Work required:
Once you have read the entries below, write them all out again exactly.

=-=-=

Lemma sub_vector_closed (idx_max : Z) (aRe aIm : R) (res : list complex) :
  psf_sized amps psf ->
  (0 <= idx_max < len amps)%Z ->
  length res = length amps ->
  sub_vector amps psf gain idx_max aRe aIm res
  = Ok (map (sub_at amps psf gain idx_max aRe aIm) (range (len amps))).
Proof.
  intros Hsz Hidx Hres. unfold sub_vector, freqs_size, len.
  rewrite range_of_nat.
  apply (sub_loop_fill idx_max aRe aIm Hsz Hidx (length amps) 0 [] (zeros_like res)).
  - reflexivity.
  - rewrite zeros_like_length. assumption.
  - reflexivity.
Qed.

Lemma inplace2_same_length {A B : Type} (f : A -> B -> A) (a : list A) (b : list B) :
  length a = length b ->
  inplace2 f a b = Ok (map (fun p => f (fst p) (snd p)) (combine a b)).
Proof.
  intros H. unfold inplace2. rewrite H, Nat.eqb_refl. reflexivity.
Qed.

(** The peak lies in the upper half of the residual. *)
Lemma find_peak_spec (res : list complex) :
  (len amps / 2 < len res)%Z ->
  exists idx_max,
    find_peak amps res = Ok idx_max /\
    (len amps / 2 <= idx_max < len res)%Z /\
    forall j, (len amps / 2 <= j < len res)%Z ->
              complex_ge (nth (Z.to_nat idx_max) res C0) (nth (Z.to_nat j) res C0).
Proof.
  intros Hc. unfold find_peak.
  assert (Hc0 : (0 <= len amps / 2)%Z) by (apply Z.div_pos; unfold len; lia).
  rewrite slice_from_skipn by lia.
  remember (len amps / 2)%Z as cz eqn:Ecz.
  remember (Z.to_nat cz) as c eqn:Ec.
  assert (Hlen : length (skipn c res) = (length res - c)%nat) by apply length_skipn.
  unfold len in Hc.
  destruct (np_argmax_spec (skipn c res)) as (k & Hk & Hrange & Hmax).
  { intros E. rewrite E in Hlen. simpl in Hlen. lia. }
  rewrite Hk. cbn [bind]. eexists; split; [reflexivity|].
  unfold len in *. split; [lia|].
  intros j Hj.
  replace (Z.to_nat (cz + k)) with (c + Z.to_nat k)%nat by lia.
  replace (Z.to_nat j) with (c + (Z.to_nat j - c))%nat by lia.
  rewrite <- !nth_skipn. apply Hmax. apply nth_In. lia.
Qed.

Lemma psf_sized_nonempty : psf_sized amps psf -> (1 <= len amps)%Z.
Proof. unfold psf_sized, len. lia. Qed.
(** * Label layout and rendering engine of [backend/label_generator.py]

    A shallow embedding of [AdvancedLabelGenerator] and of the part of
    [backend/main.py] that drives it.  Python [int] is [Z], Python [float] is
    the kernel's binary64 [float] (same rounding as CPython), [str] is
    [string].  Exceptions are values of [exn]; every call on the canvas is
    logged, in order, in the trace that a computation carries.

    The first part holds the embedding of the code, the definitions that
    follow the words of the specification ([placementFor], [ceil_div],
    [decimalString], [within_page], ...) and the vocabulary of the proofs.
    The second part holds the proofs: the monad and the loop, pagination and
    failure, the registry and the text of a label, geometry, the decimal
    numeral, and the monotonicity of the binary64 product on which the size
    of the QR glyph rests. *)

From Stdlib Require Import ZArith List String Ascii Bool Lia Floats.
From Stdlib Require Import DecimalString.
From Stdlib Require DecimalFacts DecimalPos DecimalN DecimalZ.
From Stdlib Require QArith Qround.
Import ListNotations.

Set Warnings "-inexact-float".
Local Open Scope string_scope.
Local Open Scope list_scope.
Local Open Scope Z_scope.

(** ** Exceptions and the canvas trace *)

Inductive exn : Type :=
| ValueError (msg : string)
| ZeroDivisionError
| OverflowError            (* int too large to convert to float *)
| LibraryError (class_name message : string).
                           (* an exception of any other class, raised
                              inside reportlab *)

(** What [generate_qrcode] builds: [Drawing(size, size, transform=[a,0,0,d,0,0])]
    holding one QR widget for [qr_value]. *)
Record Drawing : Type := mkDrawing {
  drawing_width : float;
  drawing_height : float;
  transform : float * Z * Z * float * Z * Z;
  qr_value : string
}.

(** What [code128.Code128(value, barHeight=.., barWidth=..)] is built from. *)
Record Code128 : Type := mkCode128 {
  barcode_value : string;
  barHeight : float;
  barWidth : float
}.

=-=-=

Result below:
Lemma sub_vector_closed (idx_max : Z) (aRe aIm : R) (res : list complex) :
  psf_sized amps psf ->
  (0 <= idx_max < len amps)%Z ->
  length res = length amps ->
  sub_vector amps psf gain idx_max aRe aIm res
  = Ok (map (sub_at amps psf gain idx_max aRe aIm) (range (len amps))).
Proof.
  intros Hsz Hidx Hres. unfold sub_vector, freqs_size, len.
  rewrite range_of_nat.
  apply (sub_loop_fill idx_max aRe aIm Hsz Hidx (length amps) 0 [] (zeros_like res)).
  - reflexivity.
  - rewrite zeros_like_length. assumption.
  - reflexivity.
Qed.

Lemma inplace2_same_length {A B : Type} (f : A -> B -> A) (a : list A) (b : list B) :
  length a = length b ->
  inplace2 f a b = Ok (map (fun p => f (fst p) (snd p)) (combine a b)).
Proof.
  intros H. unfold inplace2. rewrite H, Nat.eqb_refl. reflexivity.
Qed.

(** The peak lies in the upper half of the residual. *)
Lemma find_peak_spec (res : list complex) :
  (len amps / 2 < len res)%Z ->
  exists idx_max,
    find_peak amps res = Ok idx_max /\
    (len amps / 2 <= idx_max < len res)%Z /\
    forall j, (len amps / 2 <= j < len res)%Z ->
              complex_ge (nth (Z.to_nat idx_max) res C0) (nth (Z.to_nat j) res C0).
Proof.
  intros Hc. unfold find_peak.
  assert (Hc0 : (0 <= len amps / 2)%Z) by (apply Z.div_pos; unfold len; lia).
  rewrite slice_from_skipn by lia.
  remember (len amps / 2)%Z as cz eqn:Ecz.
  remember (Z.to_nat cz) as c eqn:Ec.
  assert (Hlen : length (skipn c res) = (length res - c)%nat) by apply length_skipn.
  unfold len in Hc.
  destruct (np_argmax_spec (skipn c res)) as (k & Hk & Hrange & Hmax).
  { intros E. rewrite E in Hlen. simpl in Hlen. lia. }
  rewrite Hk. cbn [bind]. eexists; split; [reflexivity|].
  unfold len in *. split; [lia|].
  intros j Hj.
  replace (Z.to_nat (cz + k)) with (c + Z.to_nat k)%nat by lia.
  replace (Z.to_nat j) with (c + (Z.to_nat j - c))%nat by lia.
  rewrite <- !nth_skipn. apply Hmax. apply nth_In. lia.
Qed.

Lemma psf_sized_nonempty : psf_sized amps psf -> (1 <= len amps)%Z.
Proof. unfold psf_sized, len. lia. Qed.
(** * Label layout and rendering engine of [backend/label_generator.py]

    A shallow embedding of [AdvancedLabelGenerator] and of the part of
    [backend/main.py] that drives it.  Python [int] is [Z], Python [float] is
    the kernel's binary64 [float] (same rounding as CPython), [str] is
    [string].  Exceptions are values of [exn]; every call on the canvas is
    logged, in order, in the trace that a computation carries.

    The first part holds the embedding of the code, the definitions that
    follow the words of the specification ([placementFor], [ceil_div],
    [decimalString], [within_page], ...) and the vocabulary of the proofs.
    The second part holds the proofs: the monad and the loop, pagination and
    failure, the registry and the text of a label, geometry, the decimal
    numeral, and the monotonicity of the binary64 product on which the size
    of the QR glyph rests. *)

From Stdlib Require Import ZArith List String Ascii Bool Lia Floats.
From Stdlib Require Import DecimalString.
From Stdlib Require DecimalFacts DecimalPos DecimalN DecimalZ.
From Stdlib Require QArith Qround.
Import ListNotations.

Set Warnings "-inexact-float".
Local Open Scope string_scope.
Local Open Scope list_scope.
Local Open Scope Z_scope.

(** ** Exceptions and the canvas trace *)

Inductive exn : Type :=
| ValueError (msg : string)
| ZeroDivisionError
| OverflowError            (* int too large to convert to float *)
| LibraryError (class_name message : string).
                           (* an exception of any other class, raised
                              inside reportlab *)

(** What [generate_qrcode] builds: [Drawing(size, size, transform=[a,0,0,d,0,0])]
    holding one QR widget for [qr_value]. *)
Record Drawing : Type := mkDrawing {
  drawing_width : float;
  drawing_height : float;
  transform : float * Z * Z * float * Z * Z;
  qr_value : string
}.

(** What [code128.Code128(value, barHeight=.., barWidth=..)] is built from. *)
Record Code128 : Type := mkCode128 {
  barcode_value : string;
  barHeight : float;
  barWidth : float
}.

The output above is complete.